Earlier this month, I testified on behalf of PPMD and the national Duchenne community before the Advisory Committee on Heritable Disorders in Newborns and Children – the U.S. federal advisory committee on newborn screening.
For the last 3 years, PPMD has convened experts in both Duchenne and Newborn Screening (NBS) to build a national Duchenne NBS infrastructure aimed at developing the evidence to support Duchenne NBS. The Duchenne NBS effort has established the partnerships required to research, pilot and implement nationwide NBS for Duchenne. Through these efforts we have begun to create information technology tools to support the development of screening and diagnosis technologies, as well as to enable longitudinal studies to understand the health outcomes of newborns diagnosed and treated early. Once developed and implemented, the tools will be available for population-based NBS and state NBS program implementation. We have also been active in legislative efforts around the reauthorization of the Newborn Screening Save Lives Act and federal funding for U.S. NBS.

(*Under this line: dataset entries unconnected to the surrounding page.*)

Lemma fence_word pred succ :
  0 ≤ pred < 16 ∧ 0 ≤ succ < 16 →
  decode (from_le_bytes (encode (Fence pred succ))) = Some (Fence pred succ).
Proof.
  intros [Hp Hs]. cbn [encode]. rewrite !(land_low _ 4), !Z.mod_small by (done || lia).
  rewrite lor_add by lia. set (imm := pred * 2 ^ 4 + succ).
  assert (fields_ok OP_MISC_MEM 0 0 0 0 0) as Hf by (unfold OP_MISC_MEM; fields).
  rewrite i_word by (done || lia).
  assert (fields_ok OP_MISC_MEM 0 0 0 (imm `mod` 32) (imm / 32)) as Hf'.
  { unfold fields_ok in *. pose proof (Z.mod_pos_bound imm 32). pose proof (Z.div_mod imm 32). lia. }
  assert (Z.land (Z.shiftr (pack OP_MISC_MEM 0 0 0 (imm `mod` 32) (imm / 32)) 20) 0xFF = imm) as E.
  { rewrite high_fields, (land_low _ 8) by done.
    replace (imm `mod` 32 + imm / 32 * 32) with imm by (pose proof (Z.div_mod imm 32 ltac:(lia)); lia).
    apply Z.mod_small. lia. }
  take_fields Hf'. rewrite E. cbv [OP_MISC_MEM]. cbn [Z.eqb].
  rewrite !(land_low _ 4), Z.shiftr_div_pow2 by done. subst imm.
  rewrite Z.div_add_l, (Z.div_small succ), Z.add_0_r, (Z.add_comm _ succ), Z.mod_add, !Z.mod_small by lia.
  done.
Qed.

Lemma decode_rest_runs i :
  encodable i →
  match i with
  | Lui _ _ | Auipc _ _ | Jal _ _ | Beq _ _ _ | Bne _ _ _ | Blt _ _ _ | Bge _ _ _ | Bltu _ _ _
  | Bgeu _ _ _ | Csrrw _ _ _ | Csrrs _ _ _ | Csrrc _ _ _ | Csrrwi _ _ _ | Csrrsi _ _ _
  | Csrrci _ _ _ | FenceI | Ecall | Ebreak | Fence _ _ | Nop =>
      decode (from_le_bytes (encode i)) = decoded i
  | _ => True
  end.
Proof.
  intros H. destruct i; try exact I;
    try match goal with |- context [encode (Fence ?p ?s)] => by apply (fence_word p s) end;
    cbn [encode encodable] in *;
    try match goal with |- context [encode_b_type] => by rewrite b_type_word by (done || lia) end.
  - destruct (u_type_word imm rd OP_LUI H ltac:(cbv; done)) as (?&?&?&?&->&Hf&E).
    take_fields Hf. rewrite E. cbv [OP_LUI]. by rewrite Gpr_from_to.
  - destruct (u_type_word imm rd OP_AUIPC H ltac:(cbv; done)) as (?&?&?&?&->&Hf&E).
    take_fields Hf. rewrite E. cbv [OP_AUIPC]. by rewrite Gpr_from_to.
  - destruct H as [Hz H2]. assert (fields_ok OP_JAL (Gpr_encoding rd) 0 0 0 0) as Hf by (unfold OP_JAL; fields).
    rewrite j_word by done. destruct (j_imm_pack _ _ offset Hz H2 Hf) as [Hf' E].
    take_fields Hf'. rewrite E. cbv [OP_JAL]. by rewrite Gpr_from_to.
  - rewrite csr_word by (apply Gpr_encoding_range || lia). by rewrite Gpr_from_to.
  - rewrite csr_word by (apply Gpr_encoding_range || lia). by rewrite Gpr_from_to.
  - rewrite csr_word by (apply Gpr_encoding_range || lia). by rewrite Gpr_from_to.
  - destruct H as [Hc Hu]. rewrite (land_low _ 5), Z.mod_small by lia. rewrite csr_word by lia.
    by destruct (Gpr_from_some uimm Hu) as [r ->].
  - destruct H as [Hc Hu]. rewrite (land_low _ 5), Z.mod_small by lia. rewrite csr_word by lia.
    by destruct (Gpr_from_some uimm Hu) as [r ->].
  - destruct H as [Hc Hu]. rewrite (land_low _ 5), Z.mod_small by lia. rewrite csr_word by lia.
    by destruct (Gpr_from_some uimm Hu) as [r ->].
  - reflexivity.
  - reflexivity.
  - reflexivity.
  - reflexivity.
Qed.

(** The operation field of an atomic instruction, above the ordering bits. *)
Definition funct5 (i : Instruction) : Z := Z.shiftr (from_le_bytes (encode i)) 27.

Lemma funct5_amo f7 (rs2 rs1 rd : Gpr) f3 :
  0 ≤ f7 < 128 → 0 ≤ f3 < 8 →
  Z.shiftr (from_le_bytes
    (encode_r_type f7 (Gpr_encoding rs2) (Gpr_encoding rs1) f3 (Gpr_encoding rd) 0x2F)) 27 = f7 / 4.
Proof.
  intros H7 H3.
  assert (fields_ok 0x2F (Gpr_encoding rd) f3 (Gpr_encoding rs1) (Gpr_encoding rs2) f7) as Hf by fields.
  rewrite r_word, Z.shiftr_div_pow2 by done. unfold fields_ok, pack in *.
  Z.to_euclidean_division_equations. lia.
Qed.

(** ** Properties *)



(** Where encoding and decoding lose an instruction: the 64-bit load-reserved and
    store-conditional are encoded as the 32-bit ones; the minimum and maximum atomics have
    the same operation field; the decoder reports the destination register of an integer
    instruction as [Ra] whatever it is; and it takes an arithmetic shift by 32 or more for a
    logical one. *)
Theorem riscv_encoding_defects (rd rs1 rs2 : Gpr) :
  (encode (LrD rd rs1) = encode (LrW rd rs1) ∧ encode (ScD rd rs1 rs2) = encode (ScW rd rs1 rs2)) ∧
  (funct5 (AmomaxW rd rs1 rs2) = funct5 (AmominW rd rs1 rs2) ∧
   funct5 (AmomaxD rd rs1 rs2) = funct5 (AmominD rd rs1 rs2) ∧
   funct5 (AmomaxWu rd rs1 rs2) = funct5 (AmominWu rd rs1 rs2) ∧
   funct5 (AmomaxDu rd rs1 rs2) = funct5 (AmominDu rd rs1 rs2)) ∧
  decode (from_le_bytes (encode (Add rd rs1 rs2))) = Some (Add Ra rs1 rs2) ∧
  ∀ shamt, 32 ≤ shamt < 64 →
    decode (from_le_bytes (encode (Srai rd rs1 shamt))) = Some (Srli Ra rs1 shamt).
Proof.
  split; [done|]. split; [|split].
  - unfold funct5. cbn [encode]. by rewrite !funct5_amo by lia.
  - apply (decode_reg_runs (Add rd rs1 rs2)).
  - intros shamt H. rewrite (decode_shift_runs (Srai rd rs1 shamt)) by (simpl; lia).
    cbn [decoded]. by rewrite (proj2 (Z.ltb_ge _ _)) by lia.
Qed.
(* ===== verification/RiscvSem.v ===== *)
(** * Running RISC-V instructions

    A specification, not a translation: what the instructions the back end emits do to a
    machine with 64-bit registers and byte-addressed memory, after the unprivileged
    instruction-set manual.  A program is the list of its instructions; the program counter
    counts bytes from its first one.  Straight-line code also has a function of its own,
    [exec_block], and [block_steps] says that the machine follows it. *)

From S2P Require Import Prelude Riscv.
From stdpp Require Import options.
#[local] Open Scope Z_scope.

(** Registers and memory. *)
Record machine := { regs : Gpr → Z; mem : Z → Z }.

Definition get (m : machine) (r : Gpr) : Z := if decide (r = Zero) then 0 else regs m r.
Definition set (m : machine) (r : Gpr) (v : Z) : machine :=
  {| regs := λ r', if decide (r' = r) then wrap64 v else regs m r'; mem := mem m |}.

(** Little-endian loads and stores of [n] bytes. *)
Fixpoint load (n : nat) (m : Z → Z) (a : Z) : Z :=
  match n with
  | O => 0
  | S n => m (wrap64 a) + 256 * load n m (a + 1)
  end.
Fixpoint store (n : nat) (m : Z → Z) (a v : Z) : Z → Z :=
  match n with
  | O => m
  | S n => λ b, if decide (b = wrap64 a) then v `mod` 256 else store n m (a + 1) (v / 256) b
  end.

(** Division and remainder, with the results the manual gives for a divisor of zero and for
    the overflow. *)
Definition div_s (a b : Z) : Z := if b =? 0 then -1 else Z.quot a b.
Definition div_u (a b : Z) : Z := if b =? 0 then 2 ^ 64 - 1 else a / b.
Definition rem_s (a b : Z) : Z := if b =? 0 then a else Z.rem a b.
Definition rem_u (a b : Z) : Z := if b =? 0 then a else a `mod` b.
Definition b2z (b : bool) : Z := if b then 1 else 0.

(** An instruction that does not jump. *)
Definition exec (i : Instruction.Instruction) (m : machine) : option machine :=
  let u := get m in
  let s r := as_i64 (get m r) in
  match i with
  | Instruction.Lui rd imm => Some (set m rd (as_i32 imm))
  | Instruction.Addi rd rs1 imm => Some (set m rd (u rs1 + imm))
  | Instruction.Slti rd rs1 imm => Some (set m rd (b2z (s rs1 <? imm)))
  | Instruction.Sltiu rd rs1 imm => Some (set m rd (b2z (u rs1 <? wrap64 imm)))
  | Instruction.Xori rd rs1 imm => Some (set m rd (Z.lxor (u rs1) (wrap64 imm)))
  | Instruction.Ori rd rs1 imm => Some (set m rd (Z.lor (u rs1) (wrap64 imm)))
  | Instruction.Andi rd rs1 imm => Some (set m rd (Z.land (u rs1) (wrap64 imm)))
  | Instruction.Slli rd rs1 shamt => Some (set m rd (Z.shiftl (u rs1) shamt))
  | Instruction.Srli rd rs1 shamt => Some (set m rd (Z.shiftr (u rs1) shamt))
  | Instruction.Srai rd rs1 shamt => Some (set m rd (Z.shiftr (s rs1) shamt))
  | Instruction.Add rd rs1 rs2 => Some (set m rd (u rs1 + u rs2))
  | Instruction.Sub rd rs1 rs2 => Some (set m rd (u rs1 - u rs2))
  | Instruction.Sll rd rs1 rs2 => Some (set m rd (Z.shiftl (u rs1) (u rs2 `mod` 64)))
  | Instruction.Slt rd rs1 rs2 => Some (set m rd (b2z (s rs1 <? s rs2)))
  | Instruction.Sltu rd rs1 rs2 => Some (set m rd (b2z (u rs1 <? u rs2)))
  | Instruction.Xor rd rs1 rs2 => Some (set m rd (Z.lxor (u rs1) (u rs2)))
  | Instruction.Srl rd rs1 rs2 => Some (set m rd (Z.shiftr (u rs1) (u rs2 `mod` 64)))
  | Instruction.Sra rd rs1 rs2 => Some (set m rd (Z.shiftr (s rs1) (u rs2 `mod` 64)))
  | Instruction.Or rd rs1 rs2 => Some (set m rd (Z.lor (u rs1) (u rs2)))
  | Instruction.And rd rs1 rs2 => Some (set m rd (Z.land (u rs1) (u rs2)))
  | Instruction.Mul rd rs1 rs2 => Some (set m rd (u rs1 * u rs2))
  | Instruction.Div rd rs1 rs2 => Some (set m rd (div_s (s rs1) (s rs2)))
  | Instruction.Divu rd rs1 rs2 => Some (set m rd (div_u (u rs1) (u rs2)))
  | Instruction.Rem rd rs1 rs2 => Some (set m rd (rem_s (s rs1) (s rs2)))
  | Instruction.Remu rd rs1 rs2 => Some (set m rd (rem_u (u rs1) (u rs2)))
  | Instruction.Lbu rd rs1 imm => Some (set m rd (load 1 (mem m) (u rs1 + imm)))
  | Instruction.Lw rd rs1 imm => Some (set m rd (as_i32 (load 4 (mem m) (u rs1 + imm))))
  | Instruction.Ld rd rs1 imm => Some (set m rd (load 8 (mem m) (u rs1 + imm)))
  | Instruction.Sw rs1 rs2 imm =>
      Some {| regs := regs m; mem := store 4 (mem m) (u rs1 + imm) (u rs2) |}
  | Instruction.Sd rs1 rs2 imm =>
      Some {| regs := regs m; mem := store 8 (mem m) (u rs1 + imm) (u rs2) |}
  | _ => None
  end.

(** One step: the instruction at the program counter. *)
Definition taken (i : Instruction.Instruction) (m : machine) : option Z :=
  let branch (b : bool) offset := Some (if b then offset else 4) in
  match i with
  | Instruction.Beq rs1 rs2 offset => branch (get m rs1 =? get m rs2) offset
  | Instruction.Bne rs1 rs2 offset => branch (negb (get m rs1 =? get m rs2)) offset
  | Instruction.Jal Zero offset => Some offset
  | _ => None
  end.

Inductive step (prog : list Instruction.Instruction) : Z * machine → Z * machine → Prop :=
  | step_exec k i m m' :
      prog !! k = Some i → exec i m = Some m' →
      step prog (4 * Z.of_nat k, m) (4 * Z.of_nat (S k), m')
  | step_jump k i m offset :
      prog !! k = Some i → taken i m = Some offset →
      step prog (4 * Z.of_nat k, m) (4 * Z.of_nat k + offset, m).

Definition steps (prog : list Instruction.Instruction) := rtc (step prog).

Fixpoint exec_block (code : list Instruction.Instruction) (m : machine) : option machine :=
  match code with
  | [] => Some m
  | i :: code => m' ← exec i m; exec_block code m'
  end.

(** The registers hold 64-bit words. *)
Definition wf_machine (m : machine) : Prop := ∀ r, is_u64 (get m r).

(** ** Lemmas *)

Lemma get_zero m : get m Zero = 0.
Proof. done. Qed.

Lemma get_set_eq m r v : r ≠ Zero → get (set m r v) r = wrap64 v.
Proof. intros Hr. unfold get, set. cbn [regs]. by rewrite decide_False, decide_True. Qed.

Lemma get_set_ne m r r' v : r' ≠ r → get (set m r v) r' = get m r'.
Proof. intros Hr. unfold get, set. cbn [regs]. by rewrite (decide_False (P := r' = r)). Qed.

Lemma mem_set m r v : mem (set m r v) = mem m.
Proof. done. Qed.

Lemma wf_set m r v : wf_machine m → wf_machine (set m r v).
Proof.
  intros H r'. destruct (decide (r' = Zero)) as [->|]; [rewrite get_zero; unfold is_u64; lia|].
  destruct (decide (r' = r)) as [->|]; [rewrite get_set_eq by done; apply wrap64_range|].
  rewrite get_set_ne by done. apply H.
Qed.

Lemma exec_block_app c1 c2 m :
  exec_block (c1 ++ c2) m = m' ← exec_block c1 m; exec_block c2 m'.
Proof.
  revert m. induction c1 as [|i c1 IH]; intros m; [done|]. cbn [app exec_block].
  destruct (exec i m); [apply IH|done].
Qed.

(** The code at a place of a program. *)
Definition code_at (prog : list Instruction.Instruction) (k : nat) (code : list Instruction.Instruction) :
    Prop :=
  ∃ pre post, prog = pre ++ code ++ post ∧ length pre = k.

Lemma code_at_app prog k c1 c2 :
  code_at prog k (c1 ++ c2) ↔ code_at prog k c1 ∧ code_at prog (k + length c1) c2.
Proof.
  split.
  - intros (pre & post & -> & <-). split.
    + exists pre, (c2 ++ post). by rewrite <-!app_assoc.
    + exists (pre ++ c1), post. by rewrite length_app, <-!app_assoc.
  - intros [(pre & post & -> & <-) (pre' & post' & E & Hl)].
    rewrite app_assoc in E. apply app_inj_1 in E as [<- ->]; [|by rewrite length_app].
    exists pre, post'. by rewrite <-!app_assoc.
Qed.

Lemma code_at_all prog : code_at prog 0 prog.
Proof. exists [], []. by rewrite app_nil_r. Qed.

Lemma code_at_lookup prog k i c : code_at prog k (i :: c) → prog !! k = Some i.
Proof. intros (pre & post & -> & <-). by rewrite lookup_app_r, Nat.sub_diag by lia. Qed.

Lemma code_at_cons prog k i c : code_at prog k (i :: c) ↔ prog !! k = Some i ∧ code_at prog (S k) c.
Proof.
  change (i :: c) with ([i] ++ c). rewrite code_at_app. cbn [length]. rewrite Nat.add_1_r.
  split; intros [H1 H2]; (split; [|done]); [by eapply code_at_lookup|].
  apply list_elem_of_split_length in H1 as (pre & post & -> & ->). by exists pre, post.
Qed.

Lemma block_steps prog k code m m' :
  code_at prog k code → exec_block code m = Some m' →
  steps prog (4 * Z.of_nat k, m) (4 * Z.of_nat (k + length code), m').
Proof.
  revert k m. induction code as [|i code IH]; intros k m Hc.
  { cbn [exec_block]. intros [= ->]. cbn [length]. rewrite Nat.add_0_r. apply rtc_refl. }
  apply code_at_cons in Hc as [Hi Hc]. cbn [exec_block]. destruct (exec i m) as [m1|] eqn:E; [|done].
  cbn [mbind option_bind]. intros Hm. eapply rtc_l; [by eapply step_exec|].
  cbn [length]. rewrite <-Nat.add_succ_comm. by apply IH.
Qed.

Lemma jump_steps prog k i m offset k' s :
  prog !! k = Some i → taken i m = Some offset → 4 * Z.of_nat k + offset = 4 * Z.of_nat k' →
  steps prog (4 * Z.of_nat k', m) s → steps prog (4 * Z.of_nat k, m) s.
Proof. intros Hi Ht E Hs. eapply rtc_l; [by eapply step_jump|]. by rewrite E. Qed.

(** *** Memory *)

Lemma wrap64_inj a b : wrap64 a = wrap64 b → Z.abs (a - b) < 2 ^ 64 → a = b.
Proof.
  unfold wrap64. intros H Hab. pose proof (Z.div_mod a (2 ^ 64)). pose proof (Z.div_mod b (2 ^ 64)). nia.
Qed.

Lemma store_other n m a v b :
  (∀ i, 0 ≤ i < Z.of_nat n → b ≠ wrap64 (a + i)) → store n m a v b = m b.
Proof.
  revert a v. induction n as [|n IH]; intros a v H; [done|]. cbn [store].
  rewrite decide_False by (specialize (H 0 ltac:(lia)); by rewrite Z.add_0_r in H).
  apply IH. intros i Hi. specialize (H (i + 1) ltac:(lia)). by replace (a + 1 + i) with (a + (i + 1)) by lia.
Qed.

Lemma load_ext n m m' a :
  (∀ i, 0 ≤ i < Z.of_nat n → m (wrap64 (a + i)) = m' (wrap64 (a + i))) → load n m a = load n m' a.
Proof.
  revert a. induction n as [|n IH]; intros a H; [done|]. cbn [load].
  pose proof (H 0 ltac:(lia)) as H0. rewrite Z.add_0_r in H0. rewrite H0. f_equal. f_equal.
  apply IH. intros i Hi. replace (a + 1 + i) with (a + (i + 1)) by lia. apply H. lia.
Qed.

Lemma load_store n m a v :
  Z.of_nat n < 2 ^ 64 → load n (store n m a v) a = v `mod` 256 ^ Z.of_nat n.
Proof.
  revert m a v. induction n as [|n IH]; intros m a v Hn; [by rewrite Z.mod_1_r|].
  cbn [load store]. rewrite decide_True by done.
  rewrite (load_ext _ _ (store n m (a + 1) (v / 256))).
  - rewrite IH by lia. rewrite Nat2Z.inj_succ, Z.pow_succ_r, Z.rem_mul_r by lia. done.
  - intros i Hi. rewrite decide_False; [done|]. intros E%wrap64_inj; lia.
Qed.

Lemma load_store_other n k m a b v :
  (∀ i j, 0 ≤ i < Z.of_nat n → 0 ≤ j < Z.of_nat k → wrap64 (a + i) ≠ wrap64 (b + j)) →
  load n (store k m b v) a = load n m a.
Proof. intros H. apply load_ext. intros i Hi. apply store_other. intros j Hj. by apply H. Qed.

Lemma load_range n m a : (∀ b, 0 ≤ m b < 256) → 0 ≤ load n m a < 256 ^ Z.of_nat n.
Proof.
  intros Hm. revert a. induction n as [|n IH]; intros a; [simpl; lia|]. cbn [load].
  specialize (IH (a + 1)). specialize (Hm (wrap64 a)). rewrite Nat2Z.inj_succ, Z.pow_succ_r by lia. lia.
Qed.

Last month, PPMD convened a meeting of our Duchenne pharmaceutical industry partners. The intent of the meeting was to provide attendees with the background needed to define next steps for Duchenne newborn screening and to outline a meaningful collaboration.
PPMD will continue to remain committed to supporting infrastructure and leading policy efforts around Duchenne NBS and we are currently pleased to report that the Duchenne industry community has expressed a desire to move a pilot forward as a consortia and planning for this program is now underway.
The Duchenne community is hopeful. But we also know that we have an extraordinary amount of work that we must do to transform our existing national Duchenne care and support infrastructure into one that fits into the public health model for NBS. And we are working hard to accomplish this. We are committed to paving a path forward for Duchenne NBS in the United States.